By Crystal Mowry, KW|AG’s Curator of Exhibitions and Collections
I had arrived in the Venice close to 1 am, completely disoriented from a day of waiting for progress – waiting in lines, in airports, for ground transport, for telephone operator assistance, for wifi connection. Not surprisingly, those periods of time can be exhausting and leave you wanting something unexpected to happen, something to steal your attention away from the thought that you are losing productive time and that there is little control that you have over the situation. Perhaps that part about productivity and control might be part of the problem. How comfortable are we with the thought that coming face-to-face with the uncontrollable might actually be an opportunity for productivity, if even in the form of an opportunity to learn about our own idiosyncrasies?
My first full day in Venice was one of acclimatization on a number of fronts. It is no secret that those of us who work in situations with strict environmental controls (such as museums) are prone to mythologizing fresh air, heat and sunlight. Some flourish in the outdoors, others wilt. Though Venice is a network of lagoons, one could argue that the air still seems fresh. The heat and the sun, however, were of an intensity that I haven’t experienced for some time. Since I belong to the category of people that seriously wilt in the heat, it wasn’t long before I sought out the cover of shade. Thankfully there was no shortage of amazing art with which to share that shade.
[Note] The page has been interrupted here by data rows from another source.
(* ===== verification/Start.v ===== *)
(** The start of the kernel (main.c), [uartinit] of uart.c, [panic] of console.c,
    [mycpu] of proc.c over the real local APIC, [ideinit] of memide.c, and the
    loading of descriptor tables (x86.h).

    The state [kernel] has the data of all components.  The part that the drivers
    of Mp.v and Apic.v see is [khw]: it takes the memory and the console from the
    kernel's own data.  [initlock] leaves a lock free, as all are in the list of
    held locks.  [main] ends where the processor enters [scheduler]. *)

From stdpp Require Import base numbers list sets strings.
From Stdlib Require Import ZArith Lia.
From S2P Require Import Prelude Mem CString Mmu Seg Kalloc Vm Param Printf Ports Proc Sched.
From S2P Require Import Syscall Spinlock Sleeplock Pipe Console Bio Log Inode Fs File ProcLife Trap Mp Apic.
Import CString Mmu Seg Kalloc Vm Param Printf Ports Proc Sched Console Bio Log Inode Fs File ProcLife Trap Mp Apic.

Module Start.

(** What mp.c, lapic.c and ioapic.c keep, and the devices. *)
Record board (D : Type) := mkBoard {
  bapicids : list Z; bncpu : Z; bioapicid : Z; blapic : Z; bioapic : Z; bdev : D }.
Arguments mkBoard {D}.
Arguments bapicids {D}.
Arguments bncpu {D}.
Arguments bioapicid {D}.
Arguments blapic {D}.
Arguments bioapic {D}.
Arguments bdev {D}.
#[export] Instance eta_board D : Eta (board D) := fun b =>
  mkBoard b.(bapicids) b.(bncpu) b.(bioapicid) b.(blapic) b.(bioapic) b.(bdev).

Record kernel (D : Type) := mkKernel {
  kf : filest;
  kboard : board D;
  idt : list gatedesc;
  idtr : list Z;               (* what [lidt] loaded *)
  started : list Z }.          (* cpus[i].started *)
Arguments mkKernel {D}.
Arguments kf {D}.
Arguments kboard {D}.
Arguments idt {D}.
Arguments idtr {D}.
Arguments started {D}.
#[export] Instance eta_kernel D : Eta (kernel D) := fun s =>
  mkKernel s.(kf) s.(kboard) s.(idt) s.(idtr) s.(started).

Definition kpk {D} (s : kernel D) : pstate := fpk (kf s).
#[export] Instance setter_kpk D : Setter (@kpk D) := fun f s => s <| kf ::= fun x => x <| fpk ::= f |> |>.

Definition khw {D} (s : kernel D) : hw D :=
  let b := kboard s in
  mkHw (kmemory (pkmem (kpk s))) (bapicids b) (bncpu b) (bioapicid b) (blapic b) (bioapic b)
    (fcst (fs (kf s))) (bdev b).
#[export] Instance setter_khw D : Setter (@khw D) := fun f s =>
  let h := f (khw s) in
  s <| kboard := mkBoard (apicids h) (ncpu h) (ioapicid h) (lapic h) (ioapic h) (hdev h) |>
    <| kf ::= fun x => x <| fs ::= fun y => y <| fcst := hcon h |> |> |>
    <| kpk ::= fun p => p <| pkmem ::= fun k => k <| kmemory := hmem h |> |> |>.

(** *** x86.h *)

(** The six bytes that [lgdt] and [lidt] load: the size less 1, and the address. *)
Definition pseudo_desc (p size : Z) : list Z := [u16 (size - 1); u16 p; u16 (Z.shiftr p 16)].

(** *** entrypgdir *)

Definition PTE_PS : Z := 0x080.
Definition entrypgdir : list Z :=
  <[Z.to_nat (Z.shiftr KERNBASE PDXSHIFT) := Z.lor (Z.lor PTE_P PTE_W) PTE_PS]>
    (<[0%nat := Z.lor (Z.lor PTE_P PTE_W) PTE_PS]> (replicate (Z.to_nat NPDENTRIES) 0)).

Section start.
Context {D : Type} `{!Ports D} `{!Mmio D}.

(** *** uart.c *)

Definition COM1 : Z := 0x3f8.

Definition uartinit : K (hw D) unit :=
  out (COM1 + 2) 0 ;;
  out (COM1 + 3) 0x80 ;;
  out (COM1 + 0) (115200 / 9600) ;;
  out (COM1 + 1) 0 ;;
  out (COM1 + 3) 0x03 ;;
  out (COM1 + 4) 0 ;;
  out (COM1 + 1) 0x01 ;;
  x ← inp (COM1 + 5);
  if x =? 0xFF then mret tt else
  zoom hcon (upd_cons (fun c => c <| uart := 1 |>)) ;;
  inp (COM1 + 2) ;;
  inp (COM1 + 0) ;;
  ioapicenable IRQ_COM1 0 ;;
  kiter (fun c => zoom hcon (uartputc c)) (lit "xv6..." ++ [10]).

(** *** panic *)

(** What [panic] does before it loops forever; [argp] is the address of its
    argument on the stack. *)
Definition panic_body (argp : Z) (msg : list Z) : K (hw D) unit :=
  zoom hcon (upd_cons (fun c => c <| locking := 0 |>)) ;;
  id ← lapicid;
  zoom hcon (cprintf (lit "lapicid %d: panic: ") [id] (fun _ => [])) ;;
  zoom hcon (cprintf msg [] (fun _ => [])) ;;
  zoom hcon (cprintf [10] [] (fun _ => [])) ;;
  m ← gets hmem;
  kiter (fun pc => zoom hcon (cprintf (lit " %p") [pc] (fun _ => []))) (Spinlock.getcallerpcs m argp) ;;
  zoom hcon (upd_cons (fun c => c <| panicked := 1 |>)).

(** *** mycpu *)

(** The loop over [cpus], on their ids. *)
Fixpoint find_id (ids : list Z) (id : Z) (i : nat) : option nat :=
  match ids with
  | [] => None
  | x :: r => if x =? id then Some i else find_id r id (S i)
  end.

(** Interrupts are off from the first instruction of a processor until it enters
    the scheduler. *)
Definition mycpu : K (hw D) nat :=
  id ← lapicid;
  ids ← gets apicids;
  n ← gets ncpu;
  match find_id (take (Z.to_nat n) ids) id 0 with
  | Some i => mret i
  | None => panic "unknown apicid"
  end.

(** *** memide.c *)

(** [img] are the blocks of the image linked into the kernel, [size] its bytes. *)
Definition ideinit (img : Z -> block) (size : Z) : K bst unit :=
  modify (fun s => s <| disk := img |> <| disksize := i32 (u32 size / BSIZE) |>).

(** *** main.c *)

(** As in ProcLife.v; [fuel] bounds the loops over pages, [polls] those that wait
    for the local APIC, the firmware's table or another processor.  [mpenter_addr],
    [entrypgdir_addr], [idt_addr] and [vectors] are addresses of code and
    data; [others] is what the other processors do to the state while this one waits. *)
Variables (kend data trapret forkret_addr : Z) (lock_addr ilock_addr : nat -> Z) (input_r : Z)
  (fuel polls : nat) (mpenter_addr entrypgdir_addr idt_addr : Z) (vectors : Z -> Z)
  (others : kernel D -> kernel D).

Definition consoleinit : K (kernel D) unit :=
  zoom kf (zoom fs Fs.consoleinit) ;;
  zoom khw (ioapicenable IRQ_KBD 0).

Definition idtinit : K (kernel D) unit := modify (fun s => s <| idtr := pseudo_desc idt_addr (256 * 8) |>).

(** [while (c->started == 0);] *)
Fixpoint wait_started (n : nat) (c : Z) : K (kernel D) unit :=
  match n with
  | O => fault "out of fuel"
  | S n' =>
      l ← gets started;
      x ← deref "started" (aget l c);
      if x =? 0 then modify others ;; wait_started n' c else mret tt
  end.

Definition kstore (a v : Z) : K (kernel D) unit :=
  modify (fun s => s <| kpk ::= fun p => p <| pkmem ::= fun k => k <| kmemory ::= fun m => store32 m a v |> |> |>).

Definition entry_code : Z := P2V 0x7000.

(** The body of the loop of [startothers] on [cpus + c]. *)
Definition startother (c : Z) : K (kernel D) unit :=
  me ← zoom khw mycpu;
  if c =? Z.of_nat me then mret tt else
  stack ← zoom kpk (zoom pkmem kalloc);
  kstore (entry_code - 4) (stack + KSTACKSIZE) ;;
  kstore (entry_code - 8) mpenter_addr ;;
  kstore (entry_code - 12) (V2P entrypgdir_addr) ;;
  ids ← gets (fun s => bapicids (kboard s));
  id ← deref "cpus" (aget ids c);
  zoom khw (lapicstartap id (V2P entry_code)) ;;
  wait_started polls c.

(** [code], [size]: the image of entryother.S linked into the kernel. *)
Definition startothers (code size : Z) : K (kernel D) unit :=
  modify (fun s => s <| kpk ::= fun p => p <| pkmem ::= fun k => k <| kmemory ::= fun m => memmove m entry_code code size |> |> |>) ;;
  n ← gets (fun s => bncpu (kboard s));
  kiter startother (seqZ 0 n).

(** Up to the call of [scheduler]; [cpuid] is the index that [mycpu] finds. *)
Definition mpmain : K (kernel D) unit :=
  c1 ← zoom khw mycpu;
  c2 ← zoom khw mycpu;
  zoom khw (zoom hcon (cprintf (lit "cpu%d: starting %d" ++ [10]) [Z.of_nat c1; Z.of_nat c2] (fun _ => []))) ;;
  idtinit ;;
  c ← zoom khw mycpu;
  l ← gets started;
  l ← deref "cpus" (aset l (Z.of_nat c) 1);
  modify (fun s => s <| started := l |>).

Definition mpenter : K (kernel D) unit :=
  zoom kpk switchkvm ;;
  zoom kpk seginit ;;
  zoom khw (lapicinit polls) ;;
  mpmain.

(** [code], [csize]: entryother.S; [init], [isize]: initcode.S; [img], [dsize]: the
    disk image. *)
Definition main (code csize init isize : Z) (img : Z -> block) (dsize : Z) : K (kernel D) unit :=
  zoom kpk (zoom pkmem (kinit1 kend kend (P2V (4 * 1024 * 1024)) fuel)) ;;
  zoom kpk (kvmalloc kend data fuel) ;;
  zoom khw (mpinit polls) ;;
  zoom khw (lapicinit polls) ;;
  zoom kpk seginit ;;
  zoom khw picinit ;;
  zoom khw ioapicinit ;;
  consoleinit ;;
  zoom khw uartinit ;;
  modify (fun s => s <| idt := tvinit vectors |>) ;;
  zoom kf (zoom fs (zoom fl (zoom lb binit))) ;;
  zoom kf (zoom fs (zoom fl (zoom lb (ideinit img dsize)))) ;;
  startothers code csize ;;
  zoom kpk (zoom pkmem (kinit2 kend (P2V (4 * 1024 * 1024)) (P2V PHYSTOP) fuel)) ;;
  zoom kf (zoom fs (userinit kend data trapret forkret_addr lock_addr ilock_addr input_r fuel init isize)) ;;
  mpmain.

End start.

End Start.
(* ===== verification/MainSpec.v ===== *)
(** What [main] of main.c leaves behind when it enters the scheduler. *)

From stdpp Require Import base numbers list sets strings.
From Stdlib Require Import ZArith Lia.
From S2P Require Import Prelude Mem CString Mmu Seg Kalloc Vm VmSpec CopySpec Param Printf Ports Proc Sched.
From S2P Require Import Syscall Spinlock Sleeplock Pipe Console Bio BioSpec Log LogSpec LogCrash Inode Fs FsSpec DirSpec.
From S2P Require Import File ProcLife Exec Sysfile Trap LifeSpec ForkSpec InitSpec Mp Apic Start StartSpec.
Import CString Mmu Seg Kalloc Vm VmSpec CopySpec Param Printf Ports Proc Sched Console Bio BioSpec Log LogCrash Inode Fs FsSpec DirSpec File ProcLife Trap LifeSpec ForkSpec InitSpec Mp Apic Start StartSpec.

Module MainSpec.

Lemma kruns_step {S A B} (m : K S A) (f : A -> K S B) l s a s1 R :
  m l s = Ok a l s1 -> kruns (f a) l s1 R -> kruns (m ≫= f) l s R.
Proof. intros E H. unfold kruns. by erewrite bind_Ok by exact E. Qed.

Section boot.
Context {D : Type} `{!Ports D} `{!Mmio D} `{!LapicChip D}.
Context (kend data : Z) (Hkend : KERNBASE + EXTMEM <= kend).

(** *** The kernel's address space *)

(** The memory of the machine, as the kernel sees it. *)
Definition kmm (s : kernel D) : mem := kmemory (pkmem (kpk s)).

(** The end of the memory that [entrypgdir] maps. *)
Definition first_end : Z := P2V (4 * 1024 * 1024).

(** The allocator has the pages [l]; [d] is the kernel's directory, with all rows of [kmap]
    and no page of a user, made of the pages [tb]; the text and data of the kernel are
    still what they were in [m0]; and the console works. *)
Record up (m0 : mem) (tb : list Z) (s : kernel D) (d : Z) (l : list Z) : Prop := {
  up_kmem : kmem_inv kend (pkmem (kpk s)) l;
  up_as : as_ok kend (kmm s) d l;
  up_rows row : row ∈ kmap data -> row_mapped (kmm s) d row;
  up_user va : upage va -> mapped (kmm s) d va = false;
  up_own v : own (kmm s) d v <-> v ∈ tb;
  up_image : same_on (KERNBASE + EXTMEM) kend m0 (kmm s);
  up_dir : kpgdir (kpk s) = d;
  up_cons : cons_ok (fcons (fs (kf s))) }.

(** Memory differs below the kernel only. *)
Definition low_only (m m' : mem) : Prop := forall x, KERNBASE + EXTMEM <= x -> m' x = m x.

Lemma page_high v : page_ok kend v -> KERNBASE + EXTMEM <= v.
Proof. intros (_ & _ & H & _). lia. Qed.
My first stop was the Peggy Guggenheim Foundation. Modest in its scale, compared to other institutions bearing the Guggenheim name, the PGF consists of a museum in its namesake’s former home and smallish courtyard for permanent sculptures. At the time of my visit the museum was featuring two collections-based exhibitions: the first, a focus on work by Italian artists in the Guggenheim collections across the globe; and the second, a selection of work owned by the prolific New York gallerist, Ileana Sonnabend. I spent the majority of my time with the Sonnabend collection, imagining what it might have been like to live with all of the work I was seeing. Although it is likely that Sonnabend would have rotated these and other works through her domestic space (and storage), I wondered if she had clear favorites. Choosing favorites among that group, largely a who’s who list of some of the most influential artists working in the last half of the twentieth century, is no easy feat. Would it be the oversize kitschy Buster Keaton sculpture by Jeff Koons? The austere industrial taxonomy of photographers Bernd and Hilla Becher? The barely visible graphite drawing by Sol LeWitt? Or the smallish, yet dynamic and resistant, painting by the abstract wonder, Cy Twombly? One could lose serious quantities of time arriving at a decision.
Before leaving the Guggenheim I wandered over to a small tree in the courtyard, about ten feet from a marker identifying the location of Peggy’s ashes (and those of her various beloved canine companions). I was elated when I discovered that the tree was actually one of Yoko Ono’s Wish Trees. For those of you who are unfamiliar with this work, its physicality can be described quite simply, however, like most artwork, what it elicits in each individual viewer is bit more complex. In short, the Wish Tree exists as type of collective proposition; its branches are covered with tiny slips of paper bearing “wishes” scrawled by visitors upon encountering the tree. I spent a few quiet moments there with that tree and the evidence of others who had stood before it at an earlier point in time. Some wished for the monumental (world peace) while others exposed an all-too-familiar selfishness (immortal life for a beloved pet). One could lose themselves standing there, working their way through all those aspirations, never knowing if they were the results of spurred moments or deeply harboured thoughts. It took some time before it occurred to me that I too should contribute my own wish to the work, but the container bearing the little strips of wish paper had been exhausted. In the end I was left to satisfy myself with the wishes of others. And to be honest, it felt right to be content with all that was already there.